Buffy the Vampire Slayer – Season 7
Custom Rating

This is it folks, the last season of Buffy the Vampire Slayer, and what a season!  Season Seven goes back to the beginning and returns many familiar faces including a great villain from the Season Three episode Amends.  Okay, for one last time, let’s take a look…

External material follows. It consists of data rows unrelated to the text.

(* ===== verification/Fleet.v ===== *)
(** * Several delivering processes (internal/deliverer, deploy/k8s)

    The outbound role runs as replicas that share the Postgres queue.  A process
    has its own semaphores and goroutines ([Deliverer.pool]); it may start at
    any time, and it may die at any point of the deliveries it is running: the
    model cuts each of its [handle]s between two of the calls it makes, and
    drops the goroutines.  Nothing of a dead process is cleaned up. *)

From stdpp Require Import pretty.
From S2P Require Import Prelude Float64 Table Logging Queue Webhook Directory Storage Deliverer.

(** ** A delivery cut short *)

(** Where the process died: with the attempt made and nothing recorded; with the
    job completed and its bounce not written; with all done but the webhook
    event. *)
Inductive cut := AtAttempt | AtBounce | AtEvent.

Record proc := mkProc { pr_sems : domainSemaphores; pr_workers : list worker }.

(** [fl_lost] lists the jobs whose bounce was due when their process died. *)
Record fleet (W : Type) := mkFleet { fl_world : W; fl_procs : list proc; fl_lost : list Job }.
Arguments mkFleet {W} _ _ _.
Arguments fl_world {W} _.
Arguments fl_procs {W} _.
Arguments fl_lost {W} _.

Definition fleet_workers (ps : list proc) : list worker := mjoin (pr_workers <$> ps).

Section Run.
Context {W : Type} `{Env W, QueueBackend W Job, MessageStore W, Directory W, Enqueuer W, Resolver W, Net W,
  Rand W, JSON, ErrorText, TimeText, QueueCounter W}.
Context (cfg : Config).

(** The text of the bounce of a job that is not retried. *)
Definition final_cause (job : Job) (e : goerr) : option goerr :=
  if isPermanent e then Some e
  else if MaxAttempts cfg <=? Attempts job + 1
  then Some (ErrorfW "exhausted %d delivery attempts, last error: %w" [pretty (MaxAttempts cfg)] e)
  else None.

(** What [handle] does to the queue after its attempt; the cause of the bounce
    that is due next, if one is. *)
Definition record_outcome (ctx : Ctx) (job : Job) (r : res unit) : M W (option goerr) :=
  match r with
  | Ok _ => let* _ := q_Complete (J := Job) ctx (ID job) in ret None
  | Err e =>
      match final_cause job e with
      | Some cause => let* _ := Inc BouncesTotal in let* _ := q_Complete (J := Job) ctx (ID job) in ret (Some cause)
      | None =>
          let* t := now in
          let* delay := nextBackoff cfg (Attempts job) in
          match delay with
          | Ok delay => let* _ := q_Fail (J := Job) ctx (ID job) (Some e) (t + delay) in ret None
          | Err _ => ret None
          end
      end
  end.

It’s not about right, not about wrong,
it’s about power

Returns are a big theme in Season Seven.  Spike (James Marsters) has returned to Sunnydale after being reinsouled and is living in the basement of the new high school where Dawn (Michelle Trachtenberg) has begun her freshman year.  The First returns to Sunnydale to declare war on Buffy (Sarah Michelle Gellar) and the entire Slayer line including all the girls who potentially might be chosen as the next Slayer.  Both Willow (Alyson Hannigan) and Giles (Anthony Stuart Head) will return from England to join the fight.  Jonathan (Danny Strong) and Andrew (Tom Lenk) will return from hiding out in Mexico.  Even Faith (Eliza Dushku) and Angel (David Boreanaz) will show up to lend their support to the final battle.  Buffy and the gang band together with the potential slayers as they fight off The First which is impossible to destroy and has legions of followers under its command including Ubervampires and potentially Spike himself.  The biggest battle of the series will take place as the army of the chosen lines up against the First Evil.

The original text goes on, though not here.